## Brief
Render every entry exactly as it appears.

## Material shown
Create HintDb melodi discriminated.
#[export] Hint Extern 1 (_ <= _) => lia : melodi.
#[export] Hint Resolve wrap_uint uint_lor uint_land uint_shiftr : melodi.
Create Rewrite HintDb len.
#[export] Hint Rewrite @length_inserts @length_app @length_replicate @length_take
  @length_drop @length_insert : len.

## Response to this exercise
Create HintDb melodi discriminated.
#[export] Hint Extern 1 (_ <= _) => lia : melodi.
#[export] Hint Resolve wrap_uint uint_lor uint_land uint_shiftr : melodi.
Create Rewrite HintDb len.
#[export] Hint Rewrite @length_inserts @length_app @length_replicate @length_take
  @length_drop @length_insert : len.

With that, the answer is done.